TERRAMÉRICA: E o que acontece com os países em desenvolvimento?

“As nações industrializadas precisam dar essa virada para criar um espaço que permita ao mundo em desenvolvimento melhorar o desempenho de sua economia. Este crescimento tem de ser sustentável e estar dentro dos limites ecológicos. A atual desigualdade entre nações ricas e pobres é uma razão primordial para que o mundo industrializado necessite fazer esta correção de rumo.”

Como se percebe, pelos destaques em negrito que acima fizemos, as provocações que Tim Jackson nos lança são de cunho profundamente filosófico, posto que, além de nos desafiar a uma prosperidade de conotação ecológica, ou, pelo menos, ecoecológica, em lugar do já testado e hoje roto modelo de desenvolvimento assentado no crescimento da produção e dos meios de produção somente, ele:
  • Na primeira das relacionadas respostas nos conclama a refletir a respeito da natureza da felicidade, talvez a mais antiga (e mais presente) das preocupações filosóficas. E o que faz Jackson, com evidente sabedoria, é apontar para o fato de que felicidade não é medida por critério de acumulação de bens e posses. Há, oculta nessa cadeia de produção-consumo de bens planetários esgotáveis-depauperação de recursos naturais (esta, mormente nos países pobres e nos em desenvolvimento), uma nova mão invisível: a do consumidor e sua psicologia. Na sociedade de consumo o sujeito (consumidor) se transforma em objeto. Ele ao mesmo tempo consome e precisa ser consumido. É a coisificação do indivíduo. E a estratégia que ele acaba adotando para voltar a ser sujeito (humano) é a de se transformar num objeto (produto, mercadoria) perceptível, notável (nesse assunto, o leitor não pode deixar de consultar: Zygmunt Bauman, Vida para consumo – a transformação das pessoas em mercadoria. Zahar Ed., Rio de Janeiro, 2008). Assim, praticamente tudo passa a ser regido por leis de consumo, facilitando enormemente o mercado de produção-compras, a mercantilização do ser e o aumento incessante de bens (itens) necessários, necessários apenas para completar/sustentar vazios existenciais decorrentes da construção de vácuos interiores. Isso, em escala planetária, multiplicado pelos bilhões de habitantes de nossa estupefata nave, acirra a exploração dos recursos naturais. É a ciranda do grande e maior de nossos círculos viciosos.

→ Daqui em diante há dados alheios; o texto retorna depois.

(** * Two Cars: the game-state core of [main.cpp]

    A shallow embedding of the simulation core of the game (obstacle
    spawning, culling, collision resolution, difficulty ramp, input
    dispatch, car animation and high-score persistence) together with the
    properties it satisfies.

    [main.cpp] comes in two releases.  They share the obstacle field and
    the car animation; they differ in the difficulty schedule, in the
    session reset performed by [handleEvents] and in the persistence
    format.  The functions that differ take the release as an argument.

    Conventions of the embedding:
    - [int] values are modelled as unbounded [Z]: the statements are about
      executions in which no signed operation overflows (overflow of
      [int] is undefined behaviour in C++).  Where the width of an [int]
      matters (persistence) the range is stated explicitly.
    - [Uint32] values are modelled as [Z] with the wrap-around modulo
      [2^32] written out ([u32]).
    - every call of [SDL_GetTicks()], [rand()], [std::shuffle] and
      [SDL_GetMouseState] is an input of the function that makes it.
    - [Mix_PlayChannel] and [saveHighscore] invocations are recorded in a
      chronological effect log.
    - a texture member holds one of the four obstacle handles or some
      other pointer value ([None]).  A member without initialiser that
      the code does not assign keeps what its storage held: an input
      where the storage is fresh, and in [spawnObstacle] what the
      previous iteration of the loop body left there.
    - [double] arithmetic on the car position is IEEE 754 binary64,
      rounding to nearest with ties to even; the rotation angle, which
      only the renderer reads, is idealised as a real number. *)

From Stdlib Require Import String Ascii Decimal DecimalString DecimalZ.
From Stdlib Require Import Reals Lra.
From Stdlib Require Floats.SpecFloat.
From Stdlib Require Import ZArith List Bool Lia Permutation.
Import ListNotations.
Open Scope Z_scope.

(* ================================================================= *)
(** ** Constants ([#define]s of main.cpp) *)

(** The macros are textual; every expansion used below is spelled out as
    C++ parses it ([/] is truncating integer division). *)

Definition SCREEN_WIDTH : Z := 405.
Definition SCREEN_HEIGHT : Z := 720.
Definition CAR_WIDTH : Z := SCREEN_WIDTH ÷ 10.
Definition CAR_HEIGHT : Z := SCREEN_HEIGHT ÷ 11.
Definition LANE_WIDTH : Z := SCREEN_WIDTH ÷ 4.
Definition LANE_1 : Z := LANE_WIDTH ÷ 2 - SCREEN_WIDTH ÷ 10 ÷ 2.
Definition LANE_2 : Z := LANE_WIDTH + LANE_WIDTH ÷ 2 - SCREEN_WIDTH ÷ 10 ÷ 2.
Definition LANE_3 : Z := 2 * LANE_WIDTH + LANE_WIDTH ÷ 2 - SCREEN_WIDTH ÷ 10 ÷ 2.
Definition LANE_4 : Z := 3 * LANE_WIDTH + LANE_WIDTH ÷ 2 - SCREEN_WIDTH ÷ 10 ÷ 2.
Definition OBSTACLE_SIZE : Z := SCREEN_WIDTH ÷ 10.

(** [CAR_HEIGHT + 10], as it appears in [spawnObstacle]. *)
Definition MIN_GAP : Z := SCREEN_HEIGHT ÷ 11 + 10.

(** Wrap-around of [Uint32] arithmetic. *)
Definition u32 (z : Z) : Z := z mod 2 ^ 32.

(* ================================================================= *)
(** ** Data model *)

Inductive GameState : Type := MAIN_MENU | NORMAL_MODE | DEATH_SCREEN.

Definition GameState_eqb (a b : GameState) : bool :=
  match a, b with
  | MAIN_MENU, MAIN_MENU | NORMAL_MODE, NORMAL_MODE
  | DEATH_SCREEN, DEATH_SCREEN => true
  | _, _ => false
  end.

(** The four obstacle texture handles held by [Game] ([redCircle],
    [redBox], [blueCircle], [blueBox]).  [loadAssets] creates them from
    four different images; with the images loaded they are pairwise
    distinct, which is what the enumeration expresses. *)
Inductive Texture : Type := redBox | redCircle | blueBox | blueCircle.

Definition Texture_eqb (a b : Texture) : bool :=
  match a, b with
  | redBox, redBox | redCircle, redCircle
  | blueBox, blueBox | blueCircle, blueCircle => true
  | _, _ => false
  end.

Record SDL_Rect : Type := mkRect { rx : Z; ry : Z; rw : Z; rh : Z }.

(** [class Entity].  [srcRect] is only read by the renderer and is left
    out.  [texture] is a pointer: one of the four handles, or [None] for
    any other value. *)
Record Entity : Type := mkEntity {
  texture : option Texture;
  destRect : SDL_Rect;
  collected : bool
}.

(** [o.texture == t] for one of the four handles. *)
Definition texture_is (t : Texture) (o : Entity) : bool :=
  match texture o with
  | Some t' => Texture_eqb t' t
  | None => false
  end.

Definition set_collected (b : bool) (o : Entity) : Entity :=
  {| texture := texture o; destRect := destRect o; collected := b |}.

Definition move_down (dy : Z) (o : Entity) : Entity :=
  {| texture := texture o;
     destRect := {| rx := rx (destRect o); ry := ry (destRect o) + dy;
                    rw := rw (destRect o); rh := rh (destRect o) |};
     collected := collected o |}.

(** [class Car]: the [Entity] part that the core reads ([destRect]) and
    the two animations.  [angle] is a [double]; it is idealised as a real
    number. *)
Record Car : Type := mkCar {
  carRect : SDL_Rect;
  angle : R;
  rotating : bool;
  rotationStartTime : Z;
  moving : bool;
  targetX : Z;
  moveStartTime : Z
}.

Definition rotationDuration : Z := 200.
Definition moveDuration : Z := 200.

(** Sounds handed to [Mix_PlayChannel]. *)
Inductive Sound : Type := circlePickupSound | deathSound | circleMissSound.

(** What the core asks of its collaborators, in the order it asks. *)
Inductive Effect : Type :=
| PlaySound (s : Sound)
| SaveHighscore (value : Z).

(** The two persistence files (one per release) and whether a file can be
    opened for writing. *)
Record Disk : Type := mkDisk {
  highscore_txt : option string;
  player_dat : option (list Z);
  writable : bool
}.

(** The bobbing "Press Any Key" text of the menu. *)
Record MenuText : Type := mkMenuText {
  playTextYPosition : Z;
  playTextDirection : Z;
  initialPlayTextYPosition : Z;
  playTextRect1_y : Z;
  playTextRect1_h : Z;
  playTextRect2_y : Z
}.

(** [class Game], with the function-local statics ([patternTimer] of
    [spawnObstacle], [lastIncreaseTime] of [increaseDifficulty]) and the
    environment (disk, effect log) made explicit. *)
Record Game : Type := mkGame {
  isRunning : bool;
  currentState : GameState;
  obstacles : list Entity;
  blueCar : Car;
  redCar : Car;
  startTime : Z;
  score : Z;
  spawnRate : Z;
  obstacleSpeed : Z;
  highscore : Z;
  menu : MenuText;
  patternTimer : Z;
  lastIncreaseTime : Z;
  disk : Disk;
  effects : list Effect
}.

(** Field updates ([g.f = v]). *)

Definition set_isRunning (v : bool) (g : Game) : Game :=
  {| isRunning := v; currentState := currentState g;
     obstacles := obstacles g; blueCar := blueCar g; redCar := redCar g;
     startTime := startTime g; score := score g; spawnRate := spawnRate g;
     obstacleSpeed := obstacleSpeed g; highscore := highscore g;
     menu := menu g; patternTimer := patternTimer g;
     lastIncreaseTime := lastIncreaseTime g; disk := disk g;
     effects := effects g |}.

Definition set_currentState (v : GameState) (g : Game) : Game :=
  {| isRunning := isRunning g; currentState := v; obstacles := obstacles g;
     blueCar := blueCar g; redCar := redCar g; startTime := startTime g;
     score := score g; spawnRate := spawnRate g;
     obstacleSpeed := obstacleSpeed g; highscore := highscore g;
     menu := menu g; patternTimer := patternTimer g;
     lastIncreaseTime := lastIncreaseTime g; disk := disk g;
     effects := effects g |}.

Definition set_obstacles (v : list Entity) (g : Game) : Game :=
  {| isRunning := isRunning g; currentState := currentState g;
     obstacles := v; blueCar := blueCar g; redCar := redCar g;
     startTime := startTime g; score := score g; spawnRate := spawnRate g;
     obstacleSpeed := obstacleSpeed g; highscore := highscore g;
     menu := menu g; patternTimer := patternTimer g;
     lastIncreaseTime := lastIncreaseTime g; disk := disk g;
     effects := effects g |}.

Definition set_blueCar (v : Car) (g : Game) : Game :=
  {| isRunning := isRunning g; currentState := currentState g;
     obstacles := obstacles g; blueCar := v; redCar := redCar g;
     startTime := startTime g; score := score g; spawnRate := spawnRate g;
     obstacleSpeed := obstacleSpeed g; highscore := highscore g;
     menu := menu g; patternTimer := patternTimer g;
     lastIncreaseTime := lastIncreaseTime g; disk := disk g;
     effects := effects g |}.

Definition set_redCar (v : Car) (g : Game) : Game :=
  {| isRunning := isRunning g; currentState := currentState g;
     obstacles := obstacles g; blueCar := blueCar g; redCar := v;
     startTime := startTime g; score := score g; spawnRate := spawnRate g;
     obstacleSpeed := obstacleSpeed g; highscore := highscore g;
     menu := menu g; patternTimer := patternTimer g;
     lastIncreaseTime := lastIncreaseTime g; disk := disk g;
     effects := effects g |}.

Definition set_startTime (v : Z) (g : Game) : Game :=
  {| isRunning := isRunning g; currentState := currentState g;
     obstacles := obstacles g; blueCar := blueCar g; redCar := redCar g;
     startTime := v; score := score g; spawnRate := spawnRate g;
     obstacleSpeed := obstacleSpeed g; highscore := highscore g;
     menu := menu g; patternTimer := patternTimer g;
     lastIncreaseTime := lastIncreaseTime g; disk := disk g;
     effects := effects g |}.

  • Na segunda, há um claro reforço à tese mencionada acima. Afinal, invocando Abraham Maslow, podemos pensar que há um limite para nossas necessidades básicas e materiais que, quando suprido, faz com que passemos a nos preocupar com questões muito mais transcendentais, da essência do ser (pelo menos assim deveria acontecer), como, por exemplo, a transpessoalidade e a real possibilidade do estabelecimento de uma sociedade da confiança. Por oportuno, essa verdade de que em essência gravitamos muito além da superficialidade da posse material, fica tocantemente exposta no depoimento de Rosimaria Souza Assunção, presidente da Associação dos Moradores do Quilombo de Boitaraca, em Nilo Peçanha, Bahia, a “dona Mara” (Clique Aqui e veja o vídeo), que, a despeito das precariedades materiais que bravamente sua comunidade enfrenta, tem visão, tempo e alma para a preocupação tanspessoal com aqueles que precisamente pelas difíceis condições locais são obrigados, contra a vontade de todos, a partir à cata de oportunidades para realização de seu potencial humano.

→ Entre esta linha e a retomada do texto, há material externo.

Lemma table_outcome_is_recorded_witness :
  let r := sample.o2m true (sample.source (fun _ => 5) [] sample.good_cursor) in
  let st := sample.state [sample.table_row "T" "RUNNING" 2 0 0]
              [sample.chunk_row "T" "a" "SUCCESS"; sample.chunk_row "T" "b" "SUCCESS"] in
  fst (tableOutcome r "T" st) = Done tt /\
  store (snd (tableOutcome r "T" st))
  = {| wait_sync_meta := [sample.table_row "T" "SUCCESS" 2 2 0]; full_sync_meta := [] |}.
Proof.
  intros r st.
  assert (Hfault : forall n, (calls st <= n < calls st + 3)%nat ->
                             meta.fault (MetaDB r) n = None) by reflexivity.
  assert (Hterm : Forall (fun row =>
                     table_chunk r "T" row = true ->
                     FullSyncMeta.TaskStatus row = common.TaskStatusSuccess \/
                     FullSyncMeta.TaskStatus row = common.TaskStatusFailed)
                    (full_sync_meta (store st))).
  { repeat constructor. }
  destruct (table_outcome_is_recorded r "T" st Hfault Hterm) as (Hdone & _ & _).
  split; [exact Hdone | reflexivity].
Defined.

(** ** Planning a table *)

Lemma table_of_key_same_key (q a b : WaitSyncMeta.t) :
  WaitSyncMeta.DBTypeS a = WaitSyncMeta.DBTypeS b ->
  WaitSyncMeta.DBTypeT a = WaitSyncMeta.DBTypeT b ->
  WaitSyncMeta.SchemaNameS a = WaitSyncMeta.SchemaNameS b ->
  WaitSyncMeta.TableNameS a = WaitSyncMeta.TableNameS b ->
  WaitSyncMeta.TaskMode a = WaitSyncMeta.TaskMode b ->
  table_of_key q a = table_of_key q b.
Proof.
  unfold table_of_key, table_of_run. now intros -> -> -> -> ->.
Qed.

Lemma chunk_of_table_same_key (q row : FullSyncMeta.t) :
  FullSyncMeta.DBTypeS q = FullSyncMeta.DBTypeS row ->
  FullSyncMeta.DBTypeT q = FullSyncMeta.DBTypeT row ->
  FullSyncMeta.SchemaNameS q = FullSyncMeta.SchemaNameS row ->
  FullSyncMeta.TableNameS q = FullSyncMeta.TableNameS row ->
  FullSyncMeta.TaskMode q = FullSyncMeta.TaskMode row ->
  chunk_of_table q row = true.
Proof.
  unfold chunk_of_table, chunk_of_run. intros -> -> -> -> ->.
  now rewrite !same_refl.
Qed.

Lemma table_of_key_self (q : WaitSyncMeta.t) : table_of_key q q = true.
Proof. unfold table_of_key, table_of_run. now rewrite !same_refl. Qed.

Lemma upsert_planned_has_row (wait : WaitSyncMeta.t) (rows : list WaitSyncMeta.t) :
  Exists (fun row => table_of_key wait row = true) (meta.upsert_planned wait rows).
Proof.
  unfold meta.upsert_planned.
  destruct (existsb (table_of_key wait) rows) eqn:E.
  - apply existsb_exists in E as (row & Hin & Hrow).
    apply List.Exists_exists. exists (meta.planned wait row). split.
    + apply in_map_iff. exists row. now rewrite Hrow.
    + rewrite (table_of_key_same_key wait (meta.planned wait row) row) by reflexivity.
      exact Hrow.
  - apply List.Exists_exists. exists (meta.planned wait wait). split.
    + apply in_or_app. right. now left.
    + rewrite (table_of_key_same_key wait (meta.planned wait wait) wait) by reflexivity.
      apply table_of_key_self.
Qed.

Lemma upsert_planned_counters (wait : WaitSyncMeta.t) (rows : list WaitSyncMeta.t) :
  Forall (fun row =>
            table_of_key wait row = true ->
            WaitSyncMeta.ChunkTotalNums row = WaitSyncMeta.ChunkTotalNums wait /\
            WaitSyncMeta.ChunkSuccessNums row = WaitSyncMeta.ChunkSuccessNums wait /\
            WaitSyncMeta.ChunkFailedNums row = WaitSyncMeta.ChunkFailedNums wait)
    (meta.upsert_planned wait rows).
Proof.
  unfold meta.upsert_planned.
  destruct (existsb (table_of_key wait) rows) eqn:E.
  - apply List.Forall_forall. intros row' Hin.
    apply in_map_iff in Hin as (row & <- & _).
    destruct (table_of_key wait row) eqn:Hk; [now intros _|].
    intros H. congruence.
  - apply List.Forall_forall. intros row' Hin.
    apply in_app_or in Hin as [Hin | [<- | []]]; [|now intros _].
    intros Hk. exfalso.
    assert (existsb (table_of_key wait) rows = true) as Hex
      by (apply existsb_exists; eauto).
    congruence.
Qed.

Lemma upsert_planned_others (wait : WaitSyncMeta.t) (rows : list WaitSyncMeta.t) :
  List.filter (fun row => negb (table_of_key wait row)) (meta.upsert_planned wait rows)
  = List.filter (fun row => negb (table_of_key wait row)) rows.
Proof.
  unfold meta.upsert_planned.
  destruct (existsb (table_of_key wait) rows) eqn:E.
  - clear E. induction rows as [|row rows IH]; [reflexivity|]. simpl.
    destruct (table_of_key wait row) eqn:Hk; simpl.
    + rewrite (table_of_key_same_key wait (meta.planned wait row) row) by reflexivity.
      rewrite Hk. simpl. exact IH.
    + rewrite Hk. simpl. now rewrite IH.
  - rewrite List.filter_app. simpl.
    rewrite (table_of_key_same_key wait (meta.planned wait wait) wait) by reflexivity.
    rewrite table_of_key_self. simpl. apply app_nil_r.
Qed.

  • Na terceira, por fim, estamos diante do robusto escopo da filosofia moral. A pergunta que lateja é: é moral, é ético, é decente, é religioso, alguns terem tanto (pessoas, grupos ou países) e outros não terem? Essa é a nossa civilização humana? Esse é o destino e o propósito do projeto humano? Para isso viemos ter aqui, seja pelas mãos da natureza ou de Deus?

Responder tais perguntas, e outras quantas da mesma ordem, é urgente, é mais do que urgente, porque não nos parece que haja um tempo inesgotável, embora ele o seja, mas para que possamos dar nossas respostas mais nobres e imediatas. Seja como for, percebamos que é para nós um privilégio viver esse momento: mais do que em qualquer instante antes da trajetória humana, homens e mulheres foram tão protagonistas do futuro quanto agora. Façamos nossa parte, ou, no mínimo, pensemos seriamente na ‘fúria’ de Tim Jackson. Boa leitura!